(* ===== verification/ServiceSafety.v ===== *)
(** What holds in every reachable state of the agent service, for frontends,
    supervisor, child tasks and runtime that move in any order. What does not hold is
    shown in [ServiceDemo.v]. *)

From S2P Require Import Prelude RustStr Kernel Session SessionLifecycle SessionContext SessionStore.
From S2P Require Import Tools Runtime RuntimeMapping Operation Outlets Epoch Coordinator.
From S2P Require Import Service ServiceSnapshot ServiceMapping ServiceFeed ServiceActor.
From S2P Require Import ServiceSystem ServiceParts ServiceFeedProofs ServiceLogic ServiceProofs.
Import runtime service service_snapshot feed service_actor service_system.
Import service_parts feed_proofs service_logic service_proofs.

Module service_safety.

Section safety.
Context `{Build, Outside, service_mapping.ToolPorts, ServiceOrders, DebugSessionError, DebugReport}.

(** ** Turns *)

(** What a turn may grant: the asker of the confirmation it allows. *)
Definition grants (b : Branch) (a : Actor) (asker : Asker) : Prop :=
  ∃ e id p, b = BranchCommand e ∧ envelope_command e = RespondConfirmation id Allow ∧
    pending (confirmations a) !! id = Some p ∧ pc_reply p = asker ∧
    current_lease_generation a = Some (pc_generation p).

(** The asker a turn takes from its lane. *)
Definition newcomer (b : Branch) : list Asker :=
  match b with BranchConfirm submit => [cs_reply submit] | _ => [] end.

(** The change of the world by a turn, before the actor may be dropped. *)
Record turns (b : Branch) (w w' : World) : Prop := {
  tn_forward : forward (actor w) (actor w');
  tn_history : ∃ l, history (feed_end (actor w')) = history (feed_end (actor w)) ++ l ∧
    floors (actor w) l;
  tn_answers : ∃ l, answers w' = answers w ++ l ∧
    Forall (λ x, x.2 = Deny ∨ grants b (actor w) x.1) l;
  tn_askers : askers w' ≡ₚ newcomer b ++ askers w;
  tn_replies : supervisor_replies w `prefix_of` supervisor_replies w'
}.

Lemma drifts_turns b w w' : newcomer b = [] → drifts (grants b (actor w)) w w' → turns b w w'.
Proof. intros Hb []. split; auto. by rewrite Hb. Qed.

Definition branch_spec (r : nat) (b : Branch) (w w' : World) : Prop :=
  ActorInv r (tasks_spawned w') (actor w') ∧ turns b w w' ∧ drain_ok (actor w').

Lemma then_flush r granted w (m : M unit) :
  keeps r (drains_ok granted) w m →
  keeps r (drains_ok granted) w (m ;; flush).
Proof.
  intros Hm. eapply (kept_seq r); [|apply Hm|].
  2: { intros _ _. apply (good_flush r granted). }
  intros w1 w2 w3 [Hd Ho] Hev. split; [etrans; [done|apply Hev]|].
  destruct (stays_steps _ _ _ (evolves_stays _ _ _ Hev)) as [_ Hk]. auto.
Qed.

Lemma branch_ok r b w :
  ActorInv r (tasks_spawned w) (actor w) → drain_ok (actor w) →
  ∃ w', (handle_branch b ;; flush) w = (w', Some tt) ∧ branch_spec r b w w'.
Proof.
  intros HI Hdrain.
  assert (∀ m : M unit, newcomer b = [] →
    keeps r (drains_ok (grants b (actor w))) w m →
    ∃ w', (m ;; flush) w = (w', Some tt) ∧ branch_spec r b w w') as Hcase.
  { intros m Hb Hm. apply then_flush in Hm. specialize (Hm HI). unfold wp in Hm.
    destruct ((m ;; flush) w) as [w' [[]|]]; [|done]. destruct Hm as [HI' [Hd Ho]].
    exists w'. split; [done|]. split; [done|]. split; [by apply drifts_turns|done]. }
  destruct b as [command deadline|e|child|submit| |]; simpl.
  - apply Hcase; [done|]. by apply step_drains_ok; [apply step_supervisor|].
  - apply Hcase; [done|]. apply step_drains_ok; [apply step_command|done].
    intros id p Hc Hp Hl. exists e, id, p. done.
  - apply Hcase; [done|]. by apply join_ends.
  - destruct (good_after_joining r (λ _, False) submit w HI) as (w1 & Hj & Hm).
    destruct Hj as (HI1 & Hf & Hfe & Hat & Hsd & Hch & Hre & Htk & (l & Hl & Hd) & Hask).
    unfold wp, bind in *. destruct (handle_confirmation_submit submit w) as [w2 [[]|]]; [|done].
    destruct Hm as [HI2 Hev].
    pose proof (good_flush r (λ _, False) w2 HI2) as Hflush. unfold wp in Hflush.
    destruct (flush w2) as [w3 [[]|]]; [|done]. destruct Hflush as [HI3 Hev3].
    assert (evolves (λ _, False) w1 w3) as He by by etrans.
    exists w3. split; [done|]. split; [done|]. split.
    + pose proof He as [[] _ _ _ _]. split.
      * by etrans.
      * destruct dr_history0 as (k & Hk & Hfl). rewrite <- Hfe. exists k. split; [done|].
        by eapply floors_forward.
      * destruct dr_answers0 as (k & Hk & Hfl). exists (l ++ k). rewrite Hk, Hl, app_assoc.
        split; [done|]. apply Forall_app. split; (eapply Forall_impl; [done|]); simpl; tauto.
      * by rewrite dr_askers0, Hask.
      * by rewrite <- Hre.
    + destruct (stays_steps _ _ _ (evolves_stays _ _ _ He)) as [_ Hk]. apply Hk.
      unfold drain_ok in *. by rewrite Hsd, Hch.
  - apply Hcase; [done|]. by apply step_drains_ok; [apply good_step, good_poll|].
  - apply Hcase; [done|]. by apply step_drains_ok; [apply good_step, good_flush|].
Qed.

◆ **Your assignment**
The lines of the data, from the first through the one containing "From S2P Require Import Prelude", are to be transcribed exactly.

◆ **Written response**
(* ===== verification/ServiceSafety.v ===== *)
(** What holds in every reachable state of the agent service, for frontends,
    supervisor, child tasks and runtime that move in any order. What does not hold is
    shown in [ServiceDemo.v]. *)

From S2P Require Import Prelude RustStr Kernel Session SessionLifecycle SessionContext SessionStore.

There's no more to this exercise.